Low job control and risk of coronary heart disease in Whitehall II (prospective cohort) study.


OBJECTIVE: To determine the association between adverse psychosocial characteristics at work and risk of coronary heart disease among male and female civil servants. DESIGN: Prospective cohort study (Whitehall II study). At the baseline examination (1985-8) and twice during follow up a self report questionnaire provided information on psychosocial factors of the work environment and coronary heart disease. Independent assessments of the work environment were obtained from personnel managers at baseline. Mean length of follow up was 5.3 years. SETTING: London based office staff in 20 civil service departments. SUBJECTS: 10,308 civil servants aged 35-55 were examined-6895 men (67%) and 3413 women (33%). MAIN OUTCOME MEASURES: New cases of angina (Rose questionnaire), severe pain across the chest, diagnosed ischaemic heart disease, and any coronary event.
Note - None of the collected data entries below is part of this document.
(** Taking the oldest character out. *)
Lemma rx_one (n : nat) (f : rt_serial_rx_fifo) (q : list Z) : holds f q ->
  (q = [] -> _serial_int_rx (S n) f = ([], f)) /\
  (forall c q', q = c :: q' -> exists f', holds f' q' /\
     _serial_int_rx (S n) f = (let '(data, f) := _serial_int_rx n f' in (c :: data, f))).
Proof.
  intros [H1 H2 H3 H4 H5 H6 H7]. cbn [_serial_int_rx]. split.
  - intros ->. simpl in H4. rewrite Z.add_0_r, Z.mod_small in H4 by lia.
    destruct H7 as [E|[_ ?]]; [|done]. by rewrite H4, E, !Z.eqb_refl.
  - intros c q' ->. set (n' := Z.of_nat (length (c :: q'))) in *.
    assert (Hn : 0 < n' <= 15) by (unfold n'; simpl in *; lia).
    assert (Hne : (get_index f =? put_index f) = false).
    { apply Z.eqb_neq. rewrite H4. intros E. rewrite <- (Z.mod_small (get_index f) 16) in E at 1 by lia.
      replace (get_index f mod 16) with ((get_index f + 0) mod 16) in E by (f_equal; lia).
      apply mod_distinct in E; lia. }
    rewrite (slice_pop _ 16 (get_index f) n') in H5 by lia. injection H5 as Ec Eq.
    apply Forall_cons in H6 as [Hc H6].
    rewrite Hne. cbn [andb]. rewrite <- Ec, next_index_ok by lia.
    assert (Eff : Z.land c 0xff = c) by (by rewrite land_0xff).
    rewrite Eff. cbn [buffer put_index get_index is_full].
    set (f' := if is_full f =? 1 then _ else _).
    exists f'. split; [|done].
    assert (Ef : buffer f' = buffer f /\ put_index f' = put_index f /\
      get_index f' = (get_index f + 1) mod 16 /\ is_full f' = 0).
    { unfold f'. destruct (Z.eqb_spec (is_full f) 1); simpl; split_and!; try done.
      destruct H7 as [?|[? _]]; [done|lia]. }
    destruct Ef as (E1 & E2 & E3 & E4).
    assert (En : n' - 1 = Z.of_nat (length q')) by (unfold n'; simpl; lia).
    split; rewrite ?E1, ?E2, ?E3, ?E4; try done.
    + apply Z.mod_pos_bound. lia.
    + simpl in *. lia.
    + rewrite H4, Zplus_mod_idemp_l. f_equal. lia.
    + by rewrite <- En.
    + by left.
Qed.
RESULTS: Men and women with low job control, either self reported or independently assessed, had a higher risk of newly reported coronary heart disease during follow up. Job control assessed on two occasions three years apart, although intercorrelated, had cumulative effects on newly reported disease. Subjects with low job control on both occasions had an odds ratio for any subsequent coronary event of 1.93 (95% confidence interval 1.34 to 2.77) compared with subjects with high job control at both occasions. This association could not be explained by employment grade, negative affectivity, or classic coronary risk factors. Job demands and social support at work were not related to the risk of coronary heart disease. CONCLUSIONS: Low control in the work environment is associated with an increased risk of future coronary heart disease among men and women employed in government offices. The cumulative effect of low job control assessed on two occasions indicates that giving employees more variety in tasks and a stronger say in decisions about work may decrease the risk of coronary heart disease.